# DATASET EXTRACT:

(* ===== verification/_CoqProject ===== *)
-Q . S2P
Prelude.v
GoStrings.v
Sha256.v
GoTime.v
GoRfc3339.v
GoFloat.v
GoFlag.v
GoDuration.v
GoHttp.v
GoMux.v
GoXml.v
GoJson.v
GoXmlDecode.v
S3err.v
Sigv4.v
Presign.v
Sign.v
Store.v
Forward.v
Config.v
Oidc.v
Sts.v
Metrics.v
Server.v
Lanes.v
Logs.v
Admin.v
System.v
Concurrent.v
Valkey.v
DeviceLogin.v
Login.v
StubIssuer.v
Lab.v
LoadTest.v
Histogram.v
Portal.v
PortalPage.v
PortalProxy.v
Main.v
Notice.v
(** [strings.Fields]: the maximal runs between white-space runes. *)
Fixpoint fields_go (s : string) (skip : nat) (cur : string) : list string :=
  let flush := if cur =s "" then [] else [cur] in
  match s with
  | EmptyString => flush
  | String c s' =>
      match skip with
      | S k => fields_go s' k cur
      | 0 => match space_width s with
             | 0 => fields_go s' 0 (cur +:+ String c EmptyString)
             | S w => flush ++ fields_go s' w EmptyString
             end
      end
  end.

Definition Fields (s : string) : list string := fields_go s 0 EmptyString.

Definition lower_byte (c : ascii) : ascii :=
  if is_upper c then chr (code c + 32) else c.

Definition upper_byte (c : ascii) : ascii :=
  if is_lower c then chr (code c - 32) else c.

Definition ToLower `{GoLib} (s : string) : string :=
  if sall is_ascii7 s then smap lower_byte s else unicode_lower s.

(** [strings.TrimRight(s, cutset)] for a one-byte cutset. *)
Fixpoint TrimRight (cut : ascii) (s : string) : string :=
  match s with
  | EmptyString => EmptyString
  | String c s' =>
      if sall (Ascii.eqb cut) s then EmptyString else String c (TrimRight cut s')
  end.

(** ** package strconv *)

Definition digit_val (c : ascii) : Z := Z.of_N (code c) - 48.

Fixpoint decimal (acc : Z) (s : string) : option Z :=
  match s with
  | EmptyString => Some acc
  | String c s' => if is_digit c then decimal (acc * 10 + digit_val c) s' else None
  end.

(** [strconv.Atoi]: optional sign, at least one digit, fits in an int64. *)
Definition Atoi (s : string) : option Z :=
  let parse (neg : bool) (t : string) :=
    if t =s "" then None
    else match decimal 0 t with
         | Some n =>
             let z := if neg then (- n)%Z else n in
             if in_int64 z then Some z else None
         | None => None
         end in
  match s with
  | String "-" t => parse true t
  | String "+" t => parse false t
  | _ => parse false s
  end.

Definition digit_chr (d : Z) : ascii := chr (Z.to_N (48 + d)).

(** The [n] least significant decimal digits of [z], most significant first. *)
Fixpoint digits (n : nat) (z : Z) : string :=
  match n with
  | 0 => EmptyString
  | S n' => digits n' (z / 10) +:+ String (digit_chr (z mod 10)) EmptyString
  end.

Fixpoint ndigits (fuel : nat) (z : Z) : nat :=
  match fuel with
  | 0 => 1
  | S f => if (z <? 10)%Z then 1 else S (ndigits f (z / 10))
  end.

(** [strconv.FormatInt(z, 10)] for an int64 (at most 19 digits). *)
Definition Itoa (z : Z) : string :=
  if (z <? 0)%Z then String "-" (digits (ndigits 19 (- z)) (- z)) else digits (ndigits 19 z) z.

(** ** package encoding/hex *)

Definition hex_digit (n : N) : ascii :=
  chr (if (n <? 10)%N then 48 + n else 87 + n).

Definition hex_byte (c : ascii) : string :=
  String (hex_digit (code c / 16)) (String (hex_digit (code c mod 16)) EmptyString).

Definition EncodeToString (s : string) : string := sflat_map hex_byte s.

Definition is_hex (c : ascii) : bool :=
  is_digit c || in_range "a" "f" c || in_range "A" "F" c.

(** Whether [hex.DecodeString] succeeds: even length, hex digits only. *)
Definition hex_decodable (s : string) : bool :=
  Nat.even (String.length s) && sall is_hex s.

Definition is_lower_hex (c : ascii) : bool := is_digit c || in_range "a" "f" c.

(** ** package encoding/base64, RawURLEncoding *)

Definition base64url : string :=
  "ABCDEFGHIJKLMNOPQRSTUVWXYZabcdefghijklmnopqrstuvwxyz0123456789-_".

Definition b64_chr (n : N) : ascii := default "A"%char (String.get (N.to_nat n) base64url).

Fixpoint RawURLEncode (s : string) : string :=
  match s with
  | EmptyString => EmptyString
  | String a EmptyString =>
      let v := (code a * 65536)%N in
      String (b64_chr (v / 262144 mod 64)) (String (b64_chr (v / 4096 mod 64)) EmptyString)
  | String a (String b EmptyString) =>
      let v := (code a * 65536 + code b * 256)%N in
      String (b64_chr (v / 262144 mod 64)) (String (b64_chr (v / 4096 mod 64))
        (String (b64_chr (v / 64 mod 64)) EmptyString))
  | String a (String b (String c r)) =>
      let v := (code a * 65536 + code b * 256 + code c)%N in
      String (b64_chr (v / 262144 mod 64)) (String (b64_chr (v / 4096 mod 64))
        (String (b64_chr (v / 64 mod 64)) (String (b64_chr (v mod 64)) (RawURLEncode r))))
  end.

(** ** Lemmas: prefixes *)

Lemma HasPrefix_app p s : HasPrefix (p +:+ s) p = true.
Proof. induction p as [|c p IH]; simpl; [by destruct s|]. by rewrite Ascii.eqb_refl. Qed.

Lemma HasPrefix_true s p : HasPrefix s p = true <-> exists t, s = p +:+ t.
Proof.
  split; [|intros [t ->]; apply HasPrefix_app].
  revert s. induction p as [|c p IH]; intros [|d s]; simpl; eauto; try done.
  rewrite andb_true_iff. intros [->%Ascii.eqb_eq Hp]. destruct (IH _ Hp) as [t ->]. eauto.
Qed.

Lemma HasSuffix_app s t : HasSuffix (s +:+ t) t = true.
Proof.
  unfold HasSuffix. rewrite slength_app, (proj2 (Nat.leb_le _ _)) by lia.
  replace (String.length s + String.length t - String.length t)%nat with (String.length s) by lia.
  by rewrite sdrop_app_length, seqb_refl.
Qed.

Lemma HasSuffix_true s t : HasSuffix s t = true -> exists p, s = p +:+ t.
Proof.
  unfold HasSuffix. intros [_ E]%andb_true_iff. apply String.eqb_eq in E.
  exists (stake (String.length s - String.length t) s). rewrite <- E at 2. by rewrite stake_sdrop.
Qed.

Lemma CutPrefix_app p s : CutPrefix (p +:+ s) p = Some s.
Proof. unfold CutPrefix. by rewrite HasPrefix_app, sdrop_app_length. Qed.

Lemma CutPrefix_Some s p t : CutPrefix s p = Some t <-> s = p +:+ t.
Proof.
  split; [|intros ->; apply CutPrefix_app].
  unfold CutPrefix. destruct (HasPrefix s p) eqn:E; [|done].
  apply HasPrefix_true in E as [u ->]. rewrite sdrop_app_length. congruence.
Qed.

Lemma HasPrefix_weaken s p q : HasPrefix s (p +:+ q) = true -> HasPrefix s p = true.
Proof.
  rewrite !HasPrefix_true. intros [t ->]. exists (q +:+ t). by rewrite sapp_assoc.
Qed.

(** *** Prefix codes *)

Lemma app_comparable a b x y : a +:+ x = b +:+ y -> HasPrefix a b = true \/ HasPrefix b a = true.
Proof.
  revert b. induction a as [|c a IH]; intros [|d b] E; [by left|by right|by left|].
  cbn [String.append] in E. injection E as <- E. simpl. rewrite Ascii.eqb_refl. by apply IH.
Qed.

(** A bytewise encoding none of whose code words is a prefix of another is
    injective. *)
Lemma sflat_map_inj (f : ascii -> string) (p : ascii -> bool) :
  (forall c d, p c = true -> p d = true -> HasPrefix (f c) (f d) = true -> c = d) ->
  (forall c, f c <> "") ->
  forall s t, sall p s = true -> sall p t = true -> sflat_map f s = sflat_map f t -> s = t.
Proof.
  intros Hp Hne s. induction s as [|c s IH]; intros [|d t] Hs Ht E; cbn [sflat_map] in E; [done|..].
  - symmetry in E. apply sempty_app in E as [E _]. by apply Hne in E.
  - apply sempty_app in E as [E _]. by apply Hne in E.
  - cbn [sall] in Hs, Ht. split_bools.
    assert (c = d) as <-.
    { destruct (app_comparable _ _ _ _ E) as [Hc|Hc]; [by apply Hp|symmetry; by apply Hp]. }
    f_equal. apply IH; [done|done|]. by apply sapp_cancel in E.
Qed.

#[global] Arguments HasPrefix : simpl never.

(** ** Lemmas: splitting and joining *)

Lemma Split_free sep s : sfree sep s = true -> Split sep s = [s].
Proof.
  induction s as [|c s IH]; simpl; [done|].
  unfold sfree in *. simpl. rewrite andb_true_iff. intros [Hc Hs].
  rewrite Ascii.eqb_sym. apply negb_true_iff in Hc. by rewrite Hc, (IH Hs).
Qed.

# INSTRUCTIONS TO FOLLOW:
Scan the material above for the string "sall" and return the lines that hold it.

# FINAL ANSWER:
  if sall is_ascii7 s then smap lower_byte s else unicode_lower s.
      if sall (Ascii.eqb cut) s then EmptyString else String c (TrimRight cut s')
  Nat.even (String.length s) && sall is_hex s.
  forall s t, sall p s = true -> sall p t = true -> sflat_map f s = sflat_map f t -> s = t.
  - cbn [sall] in Hs, Ht. split_bools.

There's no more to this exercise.